Work instruction
Only one stretch of the listing below is wanted. Give it again exactly, from the line with "revert s. induction l as [|a l IH]; intros s Hbody" through the line with "(forall a s', c".

Source information
(* ===== verification/Outcome.v ===== *)
(** * Outcomes and methods

    The small error and state monads the C++ code is translated into: a value, a
    thrown exception or undefined behaviour, and methods that read and change an
    object. *)

From S2P Require Import Prelude Types.
From Stdlib Require Import ZArith Lia List Bool.
From stdpp Require Import base gmap list option.

Local Open Scope Z_scope.

(** ** Outcomes of C++ code

    A computation returns a value, throws, or is undefined: an access outside an
    object, which the model never gives a meaning to. *)

(** The [errno] values the code distinguishes. *)
Definition ENOENT : Z := 2.
Definition EINVAL : Z := 22.

Inductive exn :=
  | ex_invalid_argument
  | ex_overflow_error
  | ex_out_of_range
  | ex_length_error
  | ex_logic_error
  | ex_runtime_error
  | ex_system_error (errno : Z)
  | ex_middleware (code : ErrorCode).

Inductive outcome (A : Type) :=
  | Ret (a : A)
  | Throw (e : exn)
  | Undef.
Arguments Ret {A} a.
Arguments Throw {A} e.
Arguments Undef {A}.

#[export] Instance outcome_ret : MRet outcome := fun A a => Ret a.
#[export] Instance outcome_bind : MBind outcome := fun A B f c =>
  match c with Ret a => f a | Throw e => Throw e | Undef => Undef end.

(** A method with access to an object of type [S]: the object survives a throw,
    with the changes made before it. *)

Definition cpp (S A : Type) : Type := S -> outcome A * S.

#[export] Instance cpp_ret {S} : MRet (cpp S) := fun A a s => (Ret a, s).
#[export] Instance cpp_bind {S} : MBind (cpp S) := fun A B f c s =>
  match c s with
  | (Ret a, s') => f a s'
  | (Throw e, s') => (Throw e, s')
  | (Undef, s') => (Undef, s')
  end.

Definition this {S} : cpp S S := fun s => (Ret s, s).
Definition gets {S A} (f : S -> A) : cpp S A := fun s => (Ret (f s), s).
Definition modify {S} (f : S -> S) : cpp S unit := fun s => (Ret tt, f s).
Definition throw {S A} (e : exn) : cpp S A := fun s => (Throw e, s).
Definition undefined {S A} : cpp S A := fun s => (Undef, s).
Definition lift {S A} (o : outcome A) : cpp S A := fun s => (o, s).

(** [std::map::at] and other accesses that throw when the key is missing. *)
Definition or_throw {S A} (e : exn) (o : option A) : cpp S A :=
  match o with Some a => mret a | None => throw e end.

(** [operator[]] on a vector and pointer accesses: undefined out of range. *)
Definition or_undef {S A} (o : option A) : cpp S A :=
  match o with Some a => mret a | None => undefined end.

(** A range-for over a vector. *)
Fixpoint for_each {S A} (l : list A) (body : A -> cpp S unit) : cpp S unit :=
  match l with
  | [] => mret tt
  | a :: l => body a ≫= fun _ => for_each l body
  end.

(** A range-for whose body appends to a result vector. *)
Fixpoint for_collect {S A B} (l : list A) (body : A -> cpp S (list B)) : cpp S (list B) :=
  match l with
  | [] => mret []
  | a :: l => body a ≫= fun b => for_collect l body ≫= fun bs => mret (b ++ bs)
  end.

(** [runs c s a s']: from [s] the method returns [a] and leaves [s']. *)
Definition runs {S A} (c : cpp S A) (s : S) (a : A) (s' : S) : Prop := c s = (Ret a, s').

(** Runs a method one step at a time. *)
Ltac unfold_cpp :=
  unfold or_throw, or_undef, mbind, mret, cpp_bind, cpp_ret, this, gets, modify, throw, undefined,
    lift in *.

(** ** Methods *)

Lemma runs_bind {S A B} (c : cpp S A) (k : A -> cpp S B) s a s' b s'' :
  runs c s a s' -> runs (k a) s' b s'' -> runs (c ≫= k) s b s''.
Proof. unfold runs, mbind, cpp_bind. by intros -> ->. Qed.

(** One step of a sequence that returned. *)
Lemma bind_run {S A B} (c : cpp S A) (k : A -> cpp S B) s a s' : c s = (Ret a, s') -> (c ≫= k) s = k a s'.
Proof. unfold mbind, cpp_bind. by intros ->. Qed.

Lemma runs_det {S A} (c : cpp S A) s a s1 a' s2 : runs c s a s1 -> runs c s a' s2 -> a = a' /\ s1 = s2.
Proof. unfold runs. intros H1 H2. rewrite H1 in H2. by simplify_eq. Qed.

(** An invariant kept by the body of a range-for is kept by the loop, which returns
    when every iteration does. *)
Lemma for_each_invariant {S A} (I : S -> Prop) (l : list A) (body : A -> cpp S unit) s :
  (forall a s, a ∈ l -> I s -> exists s', runs (body a) s tt s' /\ I s') ->
  I s -> exists s', runs (for_each l body) s tt s' /\ I s'.
Proof.
  revert s. induction l as [|a l IH]; intros s Hbody Hs; simpl.
  - by exists s.
  - destruct (Hbody a s) as (s1 & Hrun & Hs1); [set_solver | done |].
    destruct (IH s1) as (s2 & Hrun2 & Hs2); [set_solver | done |].
    exists s2. split; [|done]. eapply runs_bind; eauto.
Qed.


(** The same for an invariant on the elements still to come. *)
Lemma for_each_ind {S A} (I : list A -> S -> Prop) (l : list A) (body : A -> cpp S unit) s :
  (forall a l s, I (a :: l) s -> exists s', runs (body a) s tt s' /\ I l s') ->
  I l s -> exists s', runs (for_each l body) s tt s' /\ I [] s'.
Proof.
  intros Hbody. revert s. induction l as [|a l IH]; intros s Hs; simpl.
  - by exists s.
  - destruct (Hbody _ _ _ Hs) as (s1 & Hrun & Hs1). destruct (IH _ Hs1) as (s2 & Hrun2 & Hs2).
    exists s2. split; [|done]. eapply runs_bind; eauto.
Qed.

(** A range-for whose body only reads. *)
Lemma for_collect_reads {S A B} (l : list A) (body : A -> cpp S (list B)) (f : A -> list B) s :
  (forall a, a ∈ l -> runs (body a) s (f a) s) -> runs (for_collect l body) s (flat_map f l) s.
Proof.
  intros Hbody. induction l as [|a l IH]; simpl; [done|].
  eapply runs_bind; [apply Hbody; set_solver|]. eapply runs_bind; [apply IH; set_solver|]. done.
Qed.

(** ** Total correctness

    [wp c s Q]: from [s] the method returns, with a result and a state in [Q]. *)
Definition wp {S A} (c : cpp S A) (s : S) (Q : A -> S -> Prop) : Prop :=
  match c s with (Ret a, s') => Q a s' | _ => False end.

Section wp.
Context {S A B : Type}.
Implicit Types (s : S) (Q : A -> S -> Prop).

Lemma wp_bind (c : cpp S A) (k : A -> cpp S B) s (Q : B -> S -> Prop) :
  wp c s (fun a s' => wp (k a) s' Q) -> wp (c ≫= k) s Q.
Proof. unfold wp, mbind, cpp_bind. by destruct (c s) as [[a| |] s']. Qed.

Lemma wp_mono (c : cpp S A) s Q Q' : (forall a s', Q a s' -> Q' a s') -> wp c s Q -> wp c s Q'.
Proof. unfold wp. intros HQ. destruct (c s) as [[a| |] s']; auto. Qed.

Lemma wp_and (c : cpp S A) s (P Q : A -> S -> Prop) :
  (forall a s', c s = (Ret a, s') -> P a s') -> wp c s Q -> wp c s (fun a s' => P a s' /\ Q a s').
Proof. unfold wp. intros HP HQ. destruct (c s) as [[a| |] s']; auto. Qed.

Lemma wp_run (c : cpp S A) s Q : wp c s Q <-> exists a s', c s = (Ret a, s') /\ Q a s'.
Proof.
  unfold wp. destruct (c s) as [[a| |] s']; split; try done; [by exists a, s' | ..];
    intros (? & ? & Heq & ?); by simplify_eq.
Qed.

Lemma wp_ret (a : A) s Q : Q a s -> wp (mret a) s Q.
Proof. done. Qed.

(** An invariant on the elements still to come. *)
Lemma wp_for_each (I : list A -> S -> Prop) (l : list A) (body : A -> cpp S unit) s :
  (forall a l s, I (a :: l) s -> wp (body a) s (fun _ s' => I l s')) ->
  I l s -> wp (for_each l body) s (fun _ s' => I [] s').
Proof.
  intros Hbody. revert s. induction l as [|a l IH]; intros s Hs; [done|].
  cbn [for_each]. unfold wp, mbind, cpp_bind. pose proof (Hbody _ _ _ Hs) as Ha. unfold wp in Ha.
  destruct (body a s) as [[[]| |] s']; try done. by apply IH.
Qed.
End wp.

(** [wpx c s Q E]: from [s] the method returns, with a result and a state in [Q], or throws, with an
    exception and a state in [E]. *)
Definition wpx {S A} (c : cpp S A) (s : S) (Q : A -> S -> Prop) (E : exn -> S -> Prop) : Prop :=
  match c s with (Ret a, s') => Q a s' | (Throw e, s') => E e s' | (Undef, _) => False end.

Section wpx.
Context {S A B : Type}.
Implicit Types (s : S) (Q : A -> S -> Prop) (E : exn -> S -> Prop).

Lemma wpx_bind (c : cpp S A) (k : A -> cpp S B) s (Q : B -> S -> Prop) E :
  wpx c s (fun a s' => wpx (k a) s' Q E) E -> wpx (c ≫= k) s Q E.
Proof. unfold wpx, mbind, cpp_bind. by destruct (c s) as [[a| |] s']. Qed.

Lemma wpx_mono (c : cpp S A) s Q Q' E E' : (forall a s', Q a s' -> Q' a s') -> (forall e s', E e s' -> E' e s') ->
  wpx c s Q E -> wpx c s Q' E'.
Proof. unfold wpx. intros HQ HE. destruct (c s) as [[a| |] s']; auto. Qed.

Lemma wpx_wp (c : cpp S A) s Q E : wp c s Q -> wpx c s Q E.
Proof. unfold wp, wpx. by destruct (c s) as [[a| |] s']. Qed.

Lemma wpx_ret (a : A) s Q E : Q a s -> wpx (mret a) s Q E.
Proof. done. Qed.

Lemma wpx_this s (Q : S -> S -> Prop) E : Q s s -> wpx this s Q E.
Proof. done. Qed.

Lemma wpx_modify (f : S -> S) s (Q : unit -> S -> Prop) E : Q tt (f s) -> wpx (modify f) s Q E.
Proof. done. Qed.

Lemma wpx_throw e s Q E : E e s -> wpx (throw e) s Q E.
Proof. done. Qed.

Lemma wp_wpx (c : cpp S A) s Q E : wpx c s Q E -> (forall e s', ~ E e s') -> wp c s Q.
Proof. unfold wp, wpx. intros Hc HE. destruct (c s) as [[a| |] s']; [done | by apply HE in Hc | done]. Qed.
End wpx.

Task answer
  revert s. induction l as [|a l IH]; intros s Hbody Hs; simpl.
  - by exists s.
  - destruct (Hbody a s) as (s1 & Hrun & Hs1); [set_solver | done |].
    destruct (IH s1) as (s2 & Hrun2 & Hs2); [set_solver | done |].
    exists s2. split; [|done]. eapply runs_bind; eauto.
Qed.


(** The same for an invariant on the elements still to come. *)
Lemma for_each_ind {S A} (I : list A -> S -> Prop) (l : list A) (body : A -> cpp S unit) s :
  (forall a l s, I (a :: l) s -> exists s', runs (body a) s tt s' /\ I l s') ->
  I l s -> exists s', runs (for_each l body) s tt s' /\ I [] s'.
Proof.
  intros Hbody. revert s. induction l as [|a l IH]; intros s Hs; simpl.
  - by exists s.
  - destruct (Hbody _ _ _ Hs) as (s1 & Hrun & Hs1). destruct (IH _ Hs1) as (s2 & Hrun2 & Hs2).
    exists s2. split; [|done]. eapply runs_bind; eauto.
Qed.

(** A range-for whose body only reads. *)
Lemma for_collect_reads {S A B} (l : list A) (body : A -> cpp S (list B)) (f : A -> list B) s :
  (forall a, a ∈ l -> runs (body a) s (f a) s) -> runs (for_collect l body) s (flat_map f l) s.
Proof.
  intros Hbody. induction l as [|a l IH]; simpl; [done|].
  eapply runs_bind; [apply Hbody; set_solver|]. eapply runs_bind; [apply IH; set_solver|]. done.
Qed.

(** ** Total correctness

    [wp c s Q]: from [s] the method returns, with a result and a state in [Q]. *)
Definition wp {S A} (c : cpp S A) (s : S) (Q : A -> S -> Prop) : Prop :=
  match c s with (Ret a, s') => Q a s' | _ => False end.

Section wp.
Context {S A B : Type}.
Implicit Types (s : S) (Q : A -> S -> Prop).

Lemma wp_bind (c : cpp S A) (k : A -> cpp S B) s (Q : B -> S -> Prop) :
  wp c s (fun a s' => wp (k a) s' Q) -> wp (c ≫= k) s Q.
Proof. unfold wp, mbind, cpp_bind. by destruct (c s) as [[a| |] s']. Qed.

Lemma wp_mono (c : cpp S A) s Q Q' : (forall a s', Q a s' -> Q' a s') -> wp c s Q -> wp c s Q'.
Proof. unfold wp. intros HQ. destruct (c s) as [[a| |] s']; auto. Qed.

Lemma wp_and (c : cpp S A) s (P Q : A -> S -> Prop) :
  (forall a s', c s = (Ret a, s') -> P a s') -> wp c s Q -> wp c s (fun a s' => P a s' /\ Q a s').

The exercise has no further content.